Ucapan Lu Jian Feng membuat semua orang yang tadinya setuju dengan Xu Wan Jun kembali ragu.
"Ucapan Kakak Senior Lu kurang tepat," Lin Chu Yin tidak tahan untuk berbicara. Ia menatap semua orang, "Yang kita pilih adalah pemimpin, selain kekuatan, yang lebih penting adalah karakter. Aku percaya, karakter Kakak Senior Xiao sangat layak untuk tugas besar ini."
"Heh, sungguh lucu. Maaf, Adik Lin, kamu dan Adik Xiao baru kenal beberapa hari, sudah begitu percaya dengan karakternya?" Qin Yu tersenyum sinis, "Setelah kupikirkan, aku tidak akan memilih Kakak Senior Lu lagi, aku pilih Kakak Senior Xu. Kakak Senior Xu sudah kita kenal bertahun-tahun, karakter dan kekuatannya memang pantas jadi nomor satu. Dengan memilih Kakak Senior Xu, setidaknya kita tidak perlu khawatir akan dikhianati."

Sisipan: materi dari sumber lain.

(** The bins of the income cut: [0], the three quartiles, [float('inf')]. *)
Definition income_bins (incomes : list (option Qc)) : list edge :=
  [Finite (Q2Qc 0);
   quantile incomes (Q2Qc (1 # 4));
   quantile incomes (Q2Qc (1 # 2));
   quantile incomes (Q2Qc (3 # 4));
   PosInf].

(** The block "Create age groups". *)
Definition create_age_group : M unit :=
  do d <- get_df;
  when (bool_decide ("Age" ∈ columns d))
    (do ages <- lift (to_numeric (column "Age" (rows d)));
     do age_group <- lift (cut ages age_bins age_labels);
     do _ <- set_df (set_column "AgeGroup" age_group d);
     log_append LogCreatedAgeGroup).

(** The block "Create income categories". *)
Definition create_income_category : M unit :=
  do d <- get_df;
  when (bool_decide ("MonthlyIncome" ∈ columns d))
    (do incomes <- lift (to_numeric (column "MonthlyIncome" (rows d)));
     do income_category <- lift (cut incomes (income_bins incomes) income_labels);
     do _ <- set_df (set_column "IncomeCategory" income_category d);
     log_append LogCreatedIncomeCategory).

(** [create_derived_features] *)
Definition create_derived_features : M unit :=
  do _ <- create_age_group;
  create_income_category.

(** ** Load, Persist, Report and the driver *)

(** [load_data], with the parsed content of the input file as argument. *)
Definition load_data (raw : DataFrame) : M unit :=
  fun st =>
    let shape := (length (rows raw), length (columns raw)) in
    (mkProcessor (input_path st) (output_path st) raw shape
       (processing_log st ++ [LogLoaded shape.1 shape.2]), Ok tt).

(** [save_processed_data]: the frame is written out as it is; only the
    log changes.  The files are not modelled, nor the exceptions of
    [os.makedirs] and [pd.ExcelWriter] on an output path without a
    directory part or without a workbook extension after the replacement;
    the output path of [main] has both. *)
Definition save_processed_data : M unit :=
  fun st => log_append (LogSaved (output_path st)) st.

(** [generate_processing_report]: the report is a file; of its arithmetic
    only the retention ratio [df.shape[0] / original_shape[0]] is kept,
    the divisions by the elapsed time are not modelled. *)
Definition generate_processing_report : M unit :=
  fun st =>
    if bool_decide ((original_shape st).1 = 0) then (st, Raise ZeroDivisionError)
    else (st, Ok tt).

(** [HRDataProcessor(input_path, output_path)], with an empty frame for
    the [None] that [df] holds before [load_data]. *)
Definition new_processor (input output : string) : Processor :=
  mkProcessor input output (mkDataFrame [] []) (0, 0) [].

(** [main]: the chain of stage calls on a fresh processor. *)
Definition main (raw : DataFrame) : Processor * result unit :=
  (do _ <- load_data raw;
   do _ <- data_quality_assessment;
   do _ <- remove_duplicates;
   do _ <- handle_missing_values;
   do _ <- standardize_data;
   do _ <- create_derived_features;
   do _ <- save_processed_data;
   generate_processing_report)
    (new_processor "data/raw/hr_data_raw.csv" "data/processed/hr_data_clean.csv").

(** [quick_verification] of [quick_test.py] on the cleaned frame read
    back: row count, columns, the "No duplicates" flag, total missing. *)
Definition quick_verification (clean : DataFrame)
    : nat * list string * bool * nat :=
  (length (rows clean),
   columns clean,
   bool_decide (sum_bool (duplicated (rows clean)) = 0),
   sum_list ((fun c => count_missing c (rows clean)) <$> columns clean)).

(** ** Specification-side definitions *)

(** The Deduplicate stage in the words of its description: the rows that
    equal no earlier row, in their original order. *)
Definition first_occurrences (rs : list record) : list record :=
  (filter (fun p : nat * record => p.2 ∉ take p.1 rs) (imap pair rs)).*2.

(** The age bins as the Derive stage is described: half-open on the right,
    the last one closed. *)
Definition age_group_described (age : Qc) : option string :=
  if bool_decide (Q2Qc 0 <= age)%Qc && bool_decide (age < Q2Qc 30)%Qc then Some "Under 30"
  else if bool_decide (Q2Qc 30 <= age)%Qc && bool_decide (age < Q2Qc 40)%Qc then Some "30-40"
  else if bool_decide (Q2Qc 40 <= age)%Qc && bool_decide (age < Q2Qc 50)%Qc then Some "40-50"
  else if bool_decide (Q2Qc 50 <= age)%Qc && bool_decide (age <= Q2Qc 100)%Qc then Some "50+"
  else None.

(** Running a stage on a processor: the processor it leaves behind and
    whether it raised. *)
Definition run {A} (m : M A) (st : Processor) : Processor := (m st).1.

Definition outcome {A} (m : M A) (st : Processor) : result A := (m st).2.

(** A processor right after loading [raw]. *)
Definition loaded (raw : DataFrame) : Processor :=
  run (load_data raw) (new_processor "in.csv" "out.csv").

(** ** Example inputs *)

Definition rec_of (l : list (string * value)) : record := list_to_map l.

Definition num (n : Z) : value := VNum (Q2Qc (inject_Z n)).

(** A frame with one column of numbers. *)
Definition frame_of (c : string) (l : list Z) : DataFrame :=
  mkDataFrame [c] ((fun n => rec_of [(c, num n)]) <$> l).


(** Two equal incomes: the three quartiles coincide. *)
Definition tied_incomes_frame : DataFrame :=
  frame_of "MonthlyIncome" [5000; 5000]%Z.

(** Ages on and around the bin edges. *)
Definition ages_frame : DataFrame :=
  frame_of "Age" [-1; 0; 29; 30; 40; 50; 100; 101]%Z.

(** An income column with a missing cell and no JobRole column. *)
Definition no_jobrole_frame : DataFrame :=
  mkDataFrame ["MonthlyIncome"]
    [rec_of [("MonthlyIncome", num 5000)]; rec_of []].

(** A JobSatisfaction column whose cells are all missing. *)
Definition no_satisfaction_frame : DataFrame :=
  mkDataFrame ["JobRole"; "JobSatisfaction"]
    [rec_of [("JobRole", VStr "Manager")]; rec_of [("JobRole", VStr "Analyst")]].

(** Two job roles, one of them without any income. *)
Definition missing_group_frame : DataFrame :=
  mkDataFrame ["JobRole"; "MonthlyIncome"]
    [rec_of [("JobRole", VStr "Manager"); ("MonthlyIncome", num 5000)];
     rec_of [("JobRole", VStr "Analyst")];
     rec_of [("JobRole", VStr "Manager")];
     rec_of [("JobRole", VStr "Manager"); ("MonthlyIncome", num 7000)];
     rec_of [("JobRole", VStr "Analyst")]].

Definition employee (age : Z) (department gender role : string)
    (satisfaction income : Z) : record :=
  rec_of [("Age", num age); ("Department", VStr department);
          ("Gender", VStr gender); ("JobRole", VStr role);
          ("JobSatisfaction", num satisfaction); ("MonthlyIncome", num income)].

(** A raw file without duplicate rows: the first two rows differ only in
    the spelling of the department. *)
Definition raw_frame : DataFrame :=
  mkDataFrame
    ["Age"; "Department"; "Gender"; "JobRole"; "JobSatisfaction"; "MonthlyIncome"]
    [employee 35 "SALES" "M" "Manager" 3 5000;
     employee 35 "Sales" "M" "Manager" 3 5000;
     employee 41 "Human Resources" "F" "Analyst" 4 3000;
     employee 52 "Engineering" "f" "Analyst" 2 7000].

(** A frame with complete incomes and some missing satisfaction. *)
Definition complete_income_frame : DataFrame :=
  mkDataFrame ["JobRole"; "JobSatisfaction"; "MonthlyIncome"]
    [rec_of [("JobRole", VStr "Manager"); ("JobSatisfaction", num 3);
             ("MonthlyIncome", num 5000)];
     rec_of [("JobRole", VStr "Analyst"); ("MonthlyIncome", num 3000)];
     rec_of [("JobSatisfaction", num 3); ("MonthlyIncome", num 4000)]].


(** What [pd.cut] does with the age bins: each bin is closed on the right
    and open on the left. *)
Definition age_group_right_closed (age : Qc) : option string :=
  if bool_decide (age <= Q2Qc 0)%Qc then None
  else if bool_decide (age <= Q2Qc 30)%Qc then Some "Under 30"
  else if bool_decide (age <= Q2Qc 40)%Qc then Some "30-40"
  else if bool_decide (age <= Q2Qc 50)%Qc then Some "40-50"
  else if bool_decide (age <= Q2Qc 100)%Qc then Some "50+"
  else None.

(** The cells of a column as strings, for reading results. *)
Definition labels_of (cells : list (option value)) : list (option string) :=
  (fun o : option value =>
     match o with
     | Some (VStr s) => Some s
     | _ => None
     end) <$> cells.

(** ** Further definitions for the properties of the stages *)

(** A series without strings: every present cell is a number. *)
Definition is_numeric (cells : list (option value)) : Prop :=
  Forall (fun o : option value => forall s, o <> Some (VStr s)) cells.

Karena permusuhan antara Qin Yu dan Xiao Yun, ia pasti tidak mau Xiao Yun memimpin dirinya. Maka dengan cerdik ia menarik kembali suara untuk Lu Jian Feng, dan memilih Xu Wan Jun. Dengan begitu, walau Xiao Yun memilih dirinya sendiri, hasilnya hanya imbang dengan Xu Wan Jun.
Ucapan Qin Yu membuat murid yang memilih Xiao Yun pun ragu. Memang, ia baru mengenal Xiao Yun, belum benar-benar tahu sifatnya, dan memilih Xiao Yun hanya karena kagum.
"Sudah, jangan bertengkar lagi!" Tak disangka, perdebatan pun terjadi. Xiao Yun segera menghentikan perdebatan, sambil tersenyum, "Kakak Senior Lu benar, baik kekuatan maupun karakter, Kakak Senior Xu memang yang terbaik. Aku rasa, ini tidak ada yang membantah. Jadi, aku juga memilih Kakak Senior Xu."
"Hmm?"
Semua tertegun mendengar itu. Xu Wan Jun ingin bicara, tapi Xiao Yun segera memotong, "Kakak Senior Xu, tak perlu merendah lagi. Dengan kamu memimpin, semua pasti merasa tenang."
Xu Wan Jun membuka mulut, melihat Xiao Yun bersikeras, akhirnya menahan diri. Wajah Qin Yu dan Lu Jian Feng menunjukkan kepuasan, sementara Meng Xiao Bao dan Lin Chu Yin, meski tidak menyangka Xiao Yun akan mundur, juga tidak terlalu mempermasalahkan, karena Xu Wan Jun jauh lebih dapat diandalkan daripada Lu Jian Feng.
Meski di mata orang lain, menjadi pemimpin kelompok bisa mendapat banyak keuntungan, sebenarnya Xiao Yun tidak pernah berniat menjadi pemimpin. Tujuannya ke jejak suci adalah mencari Buah Suara Leluhur, yang pasti akan membuatnya harus meninggalkan kelompok. Lagipula, Qin Yu dan Lu Jian Feng pasti tidak mau dipimpin olehnya. Ia lebih memilih menghabiskan waktu untuk mencari Buah Suara Leluhur daripada mencari masalah, apalagi situasi di jejak suci nanti tak ada yang tahu, kemungkinan besar semua akan bertindak sendiri-sendiri. Di hadapan keuntungan, semua janji hanya kata kosong.
"Karena kalian sudah mencapai kesepakatan, nanti Wan Jun yang memimpin kalian. Aku peringatkan, kalian semua bersaudara satu sekte. Jika ada yang saling membunuh atau memanfaatkan latihan jejak suci untuk menyelesaikan dendam pribadi, dan ketahuan oleh kami, hukuman akan diberlakukan tanpa ampun!" kata Liu Yuan Zhen.
"Siap, Paman Guru!"
Semua menjawab serentak. Xiao Yun melirik ke arah Qin Yu, dan ternyata Qin Yu sedang menatapnya juga, tanpa sedikit pun menghindari tatapan. Xiao Yun bahkan bisa merasakan niat membunuh di mata Qin Yu. Tanpa perlu berpikir panjang, Xiao Yun tahu pasti Qin Yu punya rencana, dan kemungkinan besar akan mencari kesempatan di jejak suci untuk menyingkirkannya.